Task material >>
------------------------------

(** X1.  The gate attaches an identity exactly when the header is
    [Bearer ] followed by a non-empty token that the library decodes to a
    payload whose user is stored; the identity is then that stored user,
    less the password. *)
Theorem protect_admits_exactly
    (users : list User.t) (header : option string) (u : Identity.t) :
  Auth.protect jwt_verify JWT_SECRET users header = Auth.Attach u <->
  exists token p user,
    header = Some ("Bearer " ++ token)%string
    /\ token <> ""
    /\ jwt_verify token JWT_SECRET = Jwt.Decoded p
    /\ User.findById users (Jwt.userId p) = Some user
    /\ In user users
    /\ User._id user = Jwt.userId p
    /\ u = Identity.of_user user.
Proof.
  split.
  - destruct header as [h|]; [|discriminate].
    destruct (Str.startsWith h "Bearer ") eqn:Hpre.
    + rewrite (starts_with_bearer h Hpre).
      destruct (Str.substring_from 7 h) as [|c rest] eqn:Htok; [discriminate|].
      assert (Hne : String c rest <> "") by discriminate.
      change (Some ("Bearer " ++ String c rest)%string)
        with (Auth.bearer (String c rest)).
      rewrite (protect_bearer jwt_verify JWT_SECRET users _ Hne).
      destruct (jwt_verify _ JWT_SECRET) as [p|e] eqn:Hv; [|discriminate].
      destruct (User.findById users (Jwt.userId p)) as [user|] eqn:Hu;
        [|discriminate].
      intros H. injection H as <-.
      exists (String c rest), p, user.
      destruct (findById_some _ _ _ Hu) as (Hin & Hid).
      repeat split; assumption.
    + unfold Auth.protect. rewrite Hpre. simpl. rewrite orb_true_r.
      discriminate.
  - intros (token & p & user & -> & Hne & Hv & Hu & _ & _ & ->).
    change (Some ("Bearer " ++ token)%string) with (Auth.bearer token).
    rewrite (protect_bearer jwt_verify JWT_SECRET users token Hne), Hv, Hu.
    reflexivity.
Qed.

(** X2.  The header the client's interceptor builds from the stored token
    hands exactly that token to [jwt.verify]; with no stored token, or an
    empty one, no header is set and the gate answers that no token was
    provided. *)
Theorem interceptor_token_reaches_verify
    (users : list User.t) (stored : option string) :
  Auth.protect jwt_verify JWT_SECRET users (Interceptor.authorization stored None)
  = match stored with
    | None => Auth.no_token
    | Some token =>
        if Str.is_empty token then Auth.no_token
        else
          match jwt_verify token JWT_SECRET with
          | Jwt.Throws _ => Auth.invalid_token
          | Jwt.Decoded p =>
              match User.findById users (Jwt.userId p) with
              | None => Auth.user_not_found
              | Some user => Auth.Attach (Identity.of_user user)
              end
          end
    end.
Proof.
  destruct stored as [token|]; [|reflexivity].
  unfold Interceptor.authorization.
  destruct (Str.is_empty token) eqn:E; [reflexivity|].
  apply is_empty_false in E.
  exact (protect_bearer jwt_verify JWT_SECRET users token E).
Qed.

------------------------------

Description of the task >> Everything above from the line with "exists token p" to the line with "Some token =>", both included, must be repeated exactly, and nothing outside that range.

Answer box >>
  exists token p user,
    header = Some ("Bearer " ++ token)%string
    /\ token <> ""
    /\ jwt_verify token JWT_SECRET = Jwt.Decoded p
    /\ User.findById users (Jwt.userId p) = Some user
    /\ In user users
    /\ User._id user = Jwt.userId p
    /\ u = Identity.of_user user.
Proof.
  split.
  - destruct header as [h|]; [|discriminate].
    destruct (Str.startsWith h "Bearer ") eqn:Hpre.
    + rewrite (starts_with_bearer h Hpre).
      destruct (Str.substring_from 7 h) as [|c rest] eqn:Htok; [discriminate|].
      assert (Hne : String c rest <> "") by discriminate.
      change (Some ("Bearer " ++ String c rest)%string)
        with (Auth.bearer (String c rest)).
      rewrite (protect_bearer jwt_verify JWT_SECRET users _ Hne).
      destruct (jwt_verify _ JWT_SECRET) as [p|e] eqn:Hv; [|discriminate].
      destruct (User.findById users (Jwt.userId p)) as [user|] eqn:Hu;
        [|discriminate].
      intros H. injection H as <-.
      exists (String c rest), p, user.
      destruct (findById_some _ _ _ Hu) as (Hin & Hid).
      repeat split; assumption.
    + unfold Auth.protect. rewrite Hpre. simpl. rewrite orb_true_r.
      discriminate.
  - intros (token & p & user & -> & Hne & Hv & Hu & _ & _ & ->).
    change (Some ("Bearer " ++ token)%string) with (Auth.bearer token).
    rewrite (protect_bearer jwt_verify JWT_SECRET users token Hne), Hv, Hu.
    reflexivity.
Qed.

(** X2.  The header the client's interceptor builds from the stored token
    hands exactly that token to [jwt.verify]; with no stored token, or an
    empty one, no header is set and the gate answers that no token was
    provided. *)
Theorem interceptor_token_reaches_verify
    (users : list User.t) (stored : option string) :
  Auth.protect jwt_verify JWT_SECRET users (Interceptor.authorization stored None)
  = match stored with
    | None => Auth.no_token
    | Some token =>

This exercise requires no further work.